[Opening Entries supplied section]

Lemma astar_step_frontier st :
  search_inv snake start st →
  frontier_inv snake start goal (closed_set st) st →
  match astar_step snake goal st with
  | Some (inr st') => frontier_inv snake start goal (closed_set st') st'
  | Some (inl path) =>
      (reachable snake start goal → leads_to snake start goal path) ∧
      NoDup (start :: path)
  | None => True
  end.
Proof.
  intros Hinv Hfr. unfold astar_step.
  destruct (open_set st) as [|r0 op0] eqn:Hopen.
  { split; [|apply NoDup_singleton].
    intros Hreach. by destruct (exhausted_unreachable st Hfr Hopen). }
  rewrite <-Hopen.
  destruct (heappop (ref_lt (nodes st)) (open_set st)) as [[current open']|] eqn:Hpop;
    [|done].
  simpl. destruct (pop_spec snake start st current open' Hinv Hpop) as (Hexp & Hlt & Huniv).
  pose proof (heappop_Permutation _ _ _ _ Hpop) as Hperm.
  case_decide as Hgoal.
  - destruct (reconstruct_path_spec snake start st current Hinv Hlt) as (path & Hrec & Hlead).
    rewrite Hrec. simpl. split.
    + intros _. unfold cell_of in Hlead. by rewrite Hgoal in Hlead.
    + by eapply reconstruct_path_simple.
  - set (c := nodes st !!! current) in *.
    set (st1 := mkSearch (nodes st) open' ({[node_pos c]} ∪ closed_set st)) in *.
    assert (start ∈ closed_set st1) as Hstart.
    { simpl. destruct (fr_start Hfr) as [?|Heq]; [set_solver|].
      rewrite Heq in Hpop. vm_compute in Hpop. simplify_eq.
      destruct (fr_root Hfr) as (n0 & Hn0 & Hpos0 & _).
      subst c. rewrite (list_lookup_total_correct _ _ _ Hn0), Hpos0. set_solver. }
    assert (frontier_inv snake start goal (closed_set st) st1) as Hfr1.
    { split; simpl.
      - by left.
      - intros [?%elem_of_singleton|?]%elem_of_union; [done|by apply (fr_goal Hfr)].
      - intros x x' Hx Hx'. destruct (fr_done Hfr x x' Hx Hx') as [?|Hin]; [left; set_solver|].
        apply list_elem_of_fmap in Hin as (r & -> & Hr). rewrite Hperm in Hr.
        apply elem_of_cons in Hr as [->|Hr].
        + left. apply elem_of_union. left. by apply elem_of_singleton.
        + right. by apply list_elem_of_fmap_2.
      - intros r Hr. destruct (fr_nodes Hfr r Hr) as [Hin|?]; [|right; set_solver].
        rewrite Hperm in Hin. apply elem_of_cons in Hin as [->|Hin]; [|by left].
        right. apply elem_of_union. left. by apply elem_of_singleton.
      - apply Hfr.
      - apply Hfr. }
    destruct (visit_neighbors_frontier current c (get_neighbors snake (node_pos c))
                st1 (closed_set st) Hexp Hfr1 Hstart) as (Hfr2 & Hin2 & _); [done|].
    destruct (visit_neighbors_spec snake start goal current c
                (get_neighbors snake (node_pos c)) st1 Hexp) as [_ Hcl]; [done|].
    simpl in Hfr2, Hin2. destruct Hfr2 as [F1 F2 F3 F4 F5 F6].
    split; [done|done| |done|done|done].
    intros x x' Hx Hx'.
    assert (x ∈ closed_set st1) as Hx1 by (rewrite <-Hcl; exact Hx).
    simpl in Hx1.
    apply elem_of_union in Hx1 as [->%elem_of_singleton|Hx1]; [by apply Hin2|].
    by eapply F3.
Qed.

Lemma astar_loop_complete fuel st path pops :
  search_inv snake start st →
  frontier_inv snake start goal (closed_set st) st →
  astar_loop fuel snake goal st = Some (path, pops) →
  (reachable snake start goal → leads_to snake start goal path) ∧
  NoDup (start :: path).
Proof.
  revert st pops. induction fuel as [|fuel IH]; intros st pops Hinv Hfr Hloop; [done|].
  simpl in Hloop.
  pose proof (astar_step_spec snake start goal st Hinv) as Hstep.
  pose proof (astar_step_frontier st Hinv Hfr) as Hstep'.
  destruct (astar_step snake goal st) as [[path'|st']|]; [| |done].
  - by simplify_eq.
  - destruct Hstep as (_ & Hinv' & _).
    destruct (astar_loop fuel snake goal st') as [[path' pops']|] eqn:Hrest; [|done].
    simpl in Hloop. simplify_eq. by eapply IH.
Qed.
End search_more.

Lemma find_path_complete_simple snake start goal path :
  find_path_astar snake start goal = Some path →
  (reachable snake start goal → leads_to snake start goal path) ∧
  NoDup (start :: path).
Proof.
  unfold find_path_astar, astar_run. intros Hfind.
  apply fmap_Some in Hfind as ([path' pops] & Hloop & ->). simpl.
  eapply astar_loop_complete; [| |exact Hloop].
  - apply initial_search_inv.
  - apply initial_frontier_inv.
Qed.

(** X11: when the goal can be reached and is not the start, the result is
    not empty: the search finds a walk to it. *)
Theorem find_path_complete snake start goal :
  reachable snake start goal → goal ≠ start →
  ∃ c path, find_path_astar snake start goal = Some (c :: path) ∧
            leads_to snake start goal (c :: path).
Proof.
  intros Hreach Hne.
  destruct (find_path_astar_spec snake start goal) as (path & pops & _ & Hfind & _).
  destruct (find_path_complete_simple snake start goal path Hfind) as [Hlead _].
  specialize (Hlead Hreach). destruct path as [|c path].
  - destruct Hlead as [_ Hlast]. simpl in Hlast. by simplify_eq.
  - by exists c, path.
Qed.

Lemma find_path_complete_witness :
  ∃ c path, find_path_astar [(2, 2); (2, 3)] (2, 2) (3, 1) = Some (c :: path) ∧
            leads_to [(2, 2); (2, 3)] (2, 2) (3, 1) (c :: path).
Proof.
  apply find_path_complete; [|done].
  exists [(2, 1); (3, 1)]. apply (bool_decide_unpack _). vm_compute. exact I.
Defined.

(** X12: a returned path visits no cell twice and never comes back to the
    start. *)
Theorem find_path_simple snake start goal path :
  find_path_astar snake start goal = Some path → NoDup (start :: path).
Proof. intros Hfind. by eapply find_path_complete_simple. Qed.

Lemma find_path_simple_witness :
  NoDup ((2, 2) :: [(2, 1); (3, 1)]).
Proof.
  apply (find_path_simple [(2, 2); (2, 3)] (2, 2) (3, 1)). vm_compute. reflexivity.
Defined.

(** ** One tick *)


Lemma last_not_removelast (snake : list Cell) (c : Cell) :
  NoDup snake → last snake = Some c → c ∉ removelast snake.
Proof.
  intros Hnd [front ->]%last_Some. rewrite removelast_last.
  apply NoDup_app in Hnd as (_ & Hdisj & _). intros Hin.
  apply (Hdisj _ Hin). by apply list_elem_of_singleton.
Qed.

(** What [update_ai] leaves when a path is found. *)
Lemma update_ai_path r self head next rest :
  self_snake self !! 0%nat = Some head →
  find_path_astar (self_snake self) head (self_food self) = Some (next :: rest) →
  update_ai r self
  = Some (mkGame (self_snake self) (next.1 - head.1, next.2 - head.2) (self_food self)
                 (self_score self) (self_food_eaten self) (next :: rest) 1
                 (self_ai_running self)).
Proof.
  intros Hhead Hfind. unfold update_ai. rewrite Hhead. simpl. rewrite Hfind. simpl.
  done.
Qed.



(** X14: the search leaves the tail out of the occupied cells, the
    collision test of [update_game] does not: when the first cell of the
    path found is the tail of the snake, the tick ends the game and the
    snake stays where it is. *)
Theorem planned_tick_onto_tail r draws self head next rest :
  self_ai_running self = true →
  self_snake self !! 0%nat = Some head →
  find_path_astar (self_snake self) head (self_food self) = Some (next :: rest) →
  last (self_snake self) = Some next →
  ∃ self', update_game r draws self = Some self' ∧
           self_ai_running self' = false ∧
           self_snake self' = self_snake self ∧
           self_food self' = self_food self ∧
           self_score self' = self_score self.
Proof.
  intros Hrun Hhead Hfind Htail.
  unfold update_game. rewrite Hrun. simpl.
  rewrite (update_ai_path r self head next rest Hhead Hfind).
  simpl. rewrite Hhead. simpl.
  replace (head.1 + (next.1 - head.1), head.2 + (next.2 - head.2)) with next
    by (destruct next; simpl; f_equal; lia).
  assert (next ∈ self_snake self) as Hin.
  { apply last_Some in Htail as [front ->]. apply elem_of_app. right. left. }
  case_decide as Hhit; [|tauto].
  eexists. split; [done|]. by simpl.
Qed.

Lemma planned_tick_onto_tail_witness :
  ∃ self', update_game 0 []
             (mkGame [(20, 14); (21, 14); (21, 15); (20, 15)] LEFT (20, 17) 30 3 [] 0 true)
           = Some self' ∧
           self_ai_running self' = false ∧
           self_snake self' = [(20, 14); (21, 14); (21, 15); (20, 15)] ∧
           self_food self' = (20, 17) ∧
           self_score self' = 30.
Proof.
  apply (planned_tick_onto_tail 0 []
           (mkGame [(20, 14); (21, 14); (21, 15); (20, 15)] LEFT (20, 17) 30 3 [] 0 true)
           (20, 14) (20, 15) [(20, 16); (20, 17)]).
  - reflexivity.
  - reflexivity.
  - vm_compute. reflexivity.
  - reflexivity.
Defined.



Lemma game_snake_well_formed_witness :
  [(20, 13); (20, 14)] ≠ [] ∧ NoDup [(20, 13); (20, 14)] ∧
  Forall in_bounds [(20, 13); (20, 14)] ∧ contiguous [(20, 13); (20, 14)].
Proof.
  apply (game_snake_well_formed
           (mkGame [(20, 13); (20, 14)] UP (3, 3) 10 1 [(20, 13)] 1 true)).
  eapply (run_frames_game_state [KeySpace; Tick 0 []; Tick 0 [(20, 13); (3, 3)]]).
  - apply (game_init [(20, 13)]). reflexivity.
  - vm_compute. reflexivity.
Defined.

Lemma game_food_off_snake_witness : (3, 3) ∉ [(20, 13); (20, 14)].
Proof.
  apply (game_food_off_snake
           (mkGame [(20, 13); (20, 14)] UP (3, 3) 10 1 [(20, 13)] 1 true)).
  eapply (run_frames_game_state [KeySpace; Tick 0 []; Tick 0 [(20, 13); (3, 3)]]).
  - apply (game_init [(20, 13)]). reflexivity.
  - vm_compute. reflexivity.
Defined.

[Closing Entries supplied section]

(Problem to work on) Write out every line of the entries that holds the word "Hdisj".

(Exercise answer)
  apply NoDup_app in Hnd as (_ & Hdisj & _). intros Hin.
  apply (Hdisj _ Hin). by apply list_elem_of_singleton.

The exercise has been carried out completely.